(* ===== verification/NtfsIndex.v ===== *)
(** * NtfsIndex: directory indexes of NTFS volumes (ntfs/alloc.go, ntfs/read.go)
    The entries of an index: building, collecting, inserting and deleting them. *)
From S2P Require Import Prelude Bytes ReaderAt Text Utf16 NtfsRuns Ntfs NtfsFile NtfsAttr.

Record ntfsDirEntry := mkDirEntry { de_info : ntfsFileInfo; mftNum : Z }.

(** Nil for the names "." and "..", and for names of the DOS name space. *)
Definition parseFileNameKey (key : list Z) (num : Z) : go (option ntfsDirEntry) :=
  if len key <? 66 then mret None else
  ns ← index key 65;
  if ns =? 2 then mret None else
  nameLen ← index key 64;
  if len key <? 66 + nameLen * 2 then mret None else
  name ← utf16_string key 66 nameLen;
  if bool_decide (name = dot) || bool_decide (name = dotdot) then mret None else
  flags ← u32_from key 56;
  realSize ← u64_from key 48;
  mtime ← u64_from key 16;
  let isDir := has flags faDirectory in
  let mode := if isDir then Z.lor 493 ModeDir else 420 in
  mret (Some (mkDirEntry (mkInfo name (i64 realSize) mode (filetimeToTime (i64 mtime)) isDir) num)).

Definition collect_round (data : list Z) '(off, out) : go (Z * list ntfsDirEntry + list ntfsDirEntry) :=
  if negb (off + 16 <=? len data) then mret (inr out) else
  mftRef ← u64_from data off;
  entLen ← u16_from data (off + 8);
  keyLen ← u16_from data (off + 10);
  flags ← u32_from data (off + 12);
  if has flags idxFlagLastEntry then mret (inr out) else
  if (entLen <? 16) || (len data <? off + entLen) then mret (inr out) else
  let num := Z.land mftRef 0x0000FFFFFFFFFFFF in
  out ← (if (66 <=? keyLen) && (off + 16 + keyLen <=? len data) then
           key ← slice data (off + 16) (off + 16 + keyLen);
           de ← parseFileNameKey key num;
           mret (match de with Some de => out ++ [de] | None => out end)
         else mret out);
  mret (inl (off + entLen, out)).

Definition collectIndexEntries (hdr : list Z) (out : list ntfsDirEntry) : go (list ntfsDirEntry) :=
  if len hdr <? 16 then mret out else
  entriesOff ← u32_from hdr 0;
  indexLen ← u32_from hdr 4;
  if (len hdr <? entriesOff) || (len hdr <? indexLen) then mret out else
  data ← slice hdr entriesOff indexLen;
  go_for (S (length data)) (collect_round data) (0, out).

(** ** Entries as bytes

    The entries [data] are a part of the header, and the header a part of a record or a
    block: where an entry is sliced without a check of its length, Go compares its end with
    the capacity. [back] is what lies behind the entries in the same array, [spare] what
    lies behind the header. *)

Definition raw_round (data back : list Z) '(off, out) : go (Z * list (list Z) + list (list Z)) :=
  if negb (off + 16 <=? len data) then mret (inr out) else
  flags ← u32_from data (off + 12);
  if has flags idxFlagLastEntry then mret (inr out) else
  entLen ← u16_from data (off + 8);
  if entLen <=? 0 then mret (inr out) else
  e ← slice (data ++ back) off (off + entLen);
  mret (inl (off + entLen, out ++ [e])).

Definition collectRawIndexEntries (hdr spare : list Z) : go (list (list Z)) :=
  if len hdr <? 8 then mret [] else
  entriesOff ← u32_from hdr 0;
  indexLen ← u32_from hdr 4;
  if (len hdr <? entriesOff) || (len hdr <? indexLen) then mret [] else
  data ← slice hdr entriesOff indexLen;
  go_for (S (length data)) (raw_round data (from hdr indexLen ++ spare)) (0, []).

Definition flattenEntries (entries : list (list Z)) : list Z := concat entries.

(** [keyLen] is not checked against the room for the key before it is sliced. *)
Definition buildIndexEntry (num : Z) (fnKey : list Z) : go (list Z) :=
  let keyLen := len fnKey in
  let entLen := align8 (16 + keyLen) in
  let entry := replicate (Z.to_nat entLen) 0 in
  entry ← put_u64 entry 0 (Z.lor num (Z.shiftl 1 48));
  entry ← put_u16 entry 8 entLen;
  entry ← put_u16 entry 10 keyLen;
  copy_from entry 16 fnKey.

(** Where the sentinel lies in the entries, or -1. *)
Definition sentinel_round (data : list Z) (off : Z) : go (Z + Z) :=
  if negb (off + 16 <=? len data) then mret (inr (-1)) else
  flags ← u32_from data (off + 12);
  if has flags idxFlagLastEntry then mret (inr off) else
  entLen ← u16_from data (off + 8);
  if entLen <=? 0 then mret (inr (-1)) else mret (inl (off + entLen)).
Definition find_sentinel (data : list Z) : go Z := go_for (S (length data)) (sentinel_round data) 0.
(* ===== verification/NtfsDir.v ===== *)
(** * NtfsDir: directories and paths of NTFS volumes (ntfs/read.go, ntfs/meta.go)
    Listing a directory from its record and its index blocks, resolving paths and symbolic
    links, and the calls of a volume that take a path. *)
From S2P Require Import Prelude Bytes ReaderAt Text Utf16 LvmScan NtfsRuns Ntfs NtfsFile NtfsAttr NtfsIndex NtfsBlock.

(** A call on a volume: the volume it leaves, and its result or its error. *)
Definition vol (A : Type) : Type := ntfsVolume -> go (ntfsVolume * (A + error)).

#[global] Instance vol_ret : MRet vol := fun A a v => Ret (v, inl a).
#[global] Instance vol_bind : MBind vol := fun A B k m v =>
  match m v with
  | Ret (v, inl a) => k a v
  | Ret (v, inr e) => Ret (v, inr e)
  | Err e => Err e
  | Panic p => Panic p
  | OutOfFuel => OutOfFuel
  end.
(** A call that reads the volume and leaves it. *)
Definition reading {A} (m : ntfsVolume -> go A) : vol A := fun v => r ← catch (m v); Ret (v, r).
Definition failing {A} (e : error) : vol A := fun v => Ret (v, inr e).
Definition attempt {A} (m : vol A) : vol (A + error) := fun v => '(v, r) ← m v; Ret (v, inl r).
Definition wrapped {A} (w : error -> error) (m : vol A) : vol A := fun v => '(v, r) ← m v; Ret (v, match r with inl a => inl a | inr e => inr (w e) end).

Definition ErrNotExist : error := Errorf "file does not exist".

(** ** Targets of links *)

Definition backslash_to_slash (s : gostring) : gostring := (fun c => if c =? 92 then 47 else c) <$> s.

Definition parseReparseTarget (val : list Z) : go gostring :=
  if len val <? 12 then Err (Errorf "reparse point value too short") else
  tag ← u32_from val 0;
  if negb (tag =? reparseSymlink) && negb (tag =? reparseJunction) then Err (Errorf "not a symlink or junction (tag 0x%08X)") else
  data ← slice val 8 (len val);
  if len data <? 12 then Err (Errorf "reparse data too short") else
  subsOff ← u16_from data 0;
  subsLen ← u16_from data 2;
  printOff ← u16_from data 4;
  printLen ← u16_from data 6;
  buf ← slice data 12 (len data);
  raw ← (if printOff + printLen <=? len buf then slice buf printOff (printOff + printLen)
         else if subsOff + subsLen <=? len buf then slice buf subsOff (subsOff + subsLen)
         else Err (Errorf "reparse path offsets out of bounds"));
  target ← utf16_string raw 0 (Z.quot (len raw) 2);
  mret (TrimPrefix (backslash_to_slash target) (lit "/??/")).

§ **WHAT THE EXERCISE ASKS**
Copy each line above where the string "links" occurs.

§ **EXERCISE ANSWER**
    links, and the calls of a volume that take a path. *)
(** ** Targets of links *)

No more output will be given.